Definition PrefixFrom (ip : Addr) (bits : Z) : Prefix :=
  {| p_Addr := WithZone [] ip; p_Bits := if IsValid ip && (0 <=? bits) && (bits <=? BitLen ip) then bits else -1 |}.
Definition clear_low (k n : Z) : Z := Z.shiftl (Z.shiftr n k) k.
Definition mask (bits : Z) (a : Addr) : Addr :=
  match a with AddrNone => AddrNone | Addr4 n => Addr4 (clear_low (32 - bits) n) | Addr6 n _ => Addr6 (clear_low (128 - bits) n) [] end.
(** [Prefix.Masked]; the zero prefix when it is not valid *)
Definition Masked (p : Prefix) : Prefix :=
  if 0 <=? p_Bits p then PrefixFrom (mask (p_Bits p) (p_Addr p)) (p_Bits p) else {| p_Addr := AddrNone; p_Bits := -1 |}.
Definition Contains (p : Prefix) (ip : Addr) : bool :=
  (0 <=? p_Bits p) && bool_decide (Zone ip = []) && negb (BitLen (p_Addr p) =? 0) && (BitLen (p_Addr p) =? BitLen ip)
  && (Z.shiftr (Z.lxor (addr_bits ip) (addr_bits (p_Addr p))) (BitLen ip - p_Bits p) =? 0).

(** ** Parsers *)

Definition dot : ascii := ".".
Definition colon_byte : ascii := ":".
Definition percent : ascii := "%".

(** The last occurrence of a byte: what is before and what is after it. *)
Fixpoint cut_last (c : ascii) (s : bytes) : option (bytes * bytes) :=
  match s with
  | [] => None
  | d :: s' =>
      match cut_last c s' with
      | Some (a, b) => Some (d :: a, b)
      | None => if decide (d = c) then Some ([], s') else None
      end
  end.

(** The octets of a dotted address: [prev] is the byte before, [val] and [digLen] the
    octet being read, [fields] the ones before. *)
Fixpoint parseIPv4Fields (prev : option ascii) (val : Z) (digLen : nat) (fields : list Z) (s : bytes) : option (list Z) :=
  match s with
  | [] => if (length fields <? 3)%nat then None else Some (fields ++ [val])
  | c :: s' =>
      if is_digit c then
        if (digLen =? 1)%nat && (val =? 0) then None
        else
          let val' := val * 10 + digit_value c in
          if val' >? 255 then None else parseIPv4Fields (Some c) val' (S digLen) fields s'
      else if decide (c = dot) then
        if bool_decide (prev = None) || bool_decide (s' = []) || bool_decide (prev = Some dot) then None
        else if (length fields =? 3)%nat then None
        else parseIPv4Fields (Some c) 0 0 (fields ++ [val]) s'
      else None
  end.
Definition join_base (base : Z) (l : list Z) : Z := foldl (λ x d, x * base + d) 0 l.
Definition parseIPv4 (s : bytes) : option Addr := Addr4 ∘ join_base 256 <$> parseIPv4Fields None 0 0 [] s.

Definition hex_value (c : ascii) : option Z :=
  if byte_in 48 57 c then Some (bval c - 48)
  else if byte_in 97 102 c then Some (bval c - 87)
  else if byte_in 65 70 c then Some (bval c - 55) else None.
(** A hexadecimal number of at most four digits: how many, its value, the rest. *)
Fixpoint hex_field (off : nat) (acc : Z) (s : bytes) : option (nat * Z * bytes) :=
  match s with
  | c :: s' =>
      match hex_value c with
      | None => Some (off, acc, s)
      | Some d =>
          let acc' := acc * 16 + d in
          if (3 <? off)%nat then None else if acc' >? 65535 then None else hex_field (S off) acc' s'
      end
  | [] => Some (off, acc, [])
  end.
Lemma ok_begin t c g : own t [] m_free g → normalized c → RG t (call (x_begin c)) (λ _, own t [c] m_free) g.
Proof.
  intros Ho Hn. apply rg_call. intros g1 fate Hr Hi. apply (own_rely _ _ _ _ _ Hr) in Ho. cbn. split_and!.
  - destruct (iv_counters _ Hi) as [C1 C2 C3 C4 C5]. destruct (iv_waiting _ Hi) as [W1 W2].
    split; cbn [on_offered o_w o_db o_done o_offered o_stored o_lost o_hands o_waiting]; try apply Hi; [|by split|by constructor; [|apply Hi]|by split].
    intros d. rewrite count_give. pose proof (iv_count _ Hi d) as E. rewrite (own_count _ _ _ _ d Ho) in E. cbn in *. destruct (StateChange_eq_dec c d); lia.
  - apply (guar_step t _ _ [c]); cbn; [by right|done|by left|by left|done].
  - intros _ _. destruct Ho as (_ & H2 & _). split_and!; [apply hand_give|done|done].
Qed.

Lemma ok_countLoss t c spill g :
  own t [c] m_free g → isLifecycleChange c = negb spill → RG t (call (x_countLoss spill)) (λ _, own t [] m_free) g.
Proof.
  intros Ho Hk. apply rg_call. intros g1 fate Hr Hi. apply (own_rely _ _ _ _ _ Hr) in Ho. cbn [exec_writer]. split_and!.
  - apply (inv_lost t [c] [] m_free); [done|done|by destruct spill; constructor|by destruct spill].
  - apply (guar_step t _ _ (drop 1 (hand t g1))); cbn; [by right|done|by left|by left|done].
  - intros _ _. by apply (own_front t 1 [c] m_free g1).
Qed.

Lemma ok_unwait t c space g :
  hand t g = [c] → waits t g = [(Some t, space)] → RG t (call x_unwait) (λ _, own t [c] m_free) g.
Proof.
  intros Hh Hw. apply rg_call. intros g1 fate [R1 R2 _ _] Hi. cbn [exec_writer]. rewrite <- R1 in Hh. rewrite <- R2 in Hw. destruct (iv_counters _ Hi) as [C1 C2 C3 C4 C5].
  destruct (iv_waiting _ Hi) as [W1 W2]. assert (∀ l : list (option nat * nat), length l = (length (filter (λ x, x.1 = Some t) l) + length (filter (λ x, x.1 ≠ Some t) l))%nat) as Hlen.
  { induction l as [|x l IH]; [done|]. rewrite !filter_cons. destruct (decide (x.1 = Some t)); [rewrite decide_False by tauto|rewrite decide_True by done]; cbn; lia. }
  split_and!.
  - split; cbn [on_waiting o_w o_db o_done o_offered o_stored o_lost o_hands o_waiting]; try apply Hi; [by split|]. split; cbn.
    + rewrite W1, (Hlen (o_waiting g1)). unfold waits in Hw. rewrite Hw. cbn [length]. lia.
    + intros j sp [_ Hin]%list_elem_of_filter. by apply (W2 j).
  - apply (guar_step t _ _ []); cbn; [by left| |by left|by left|done]. intros j Hj. unfold waits. cbn. rewrite list_filter_filter. apply list_filter_iff.
    intros x. split; [tauto|]. intros ->. split; [done|congruence].
  - intros _ _. split_and!; [done| |done]. unfold waits. cbn. by rewrite list_filter_filter, filter_contra.
Qed.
※ ※ ※
*Exercise*: Nothing but a number should be given: the count of lines above that include the string "bval".

*Response area*: 3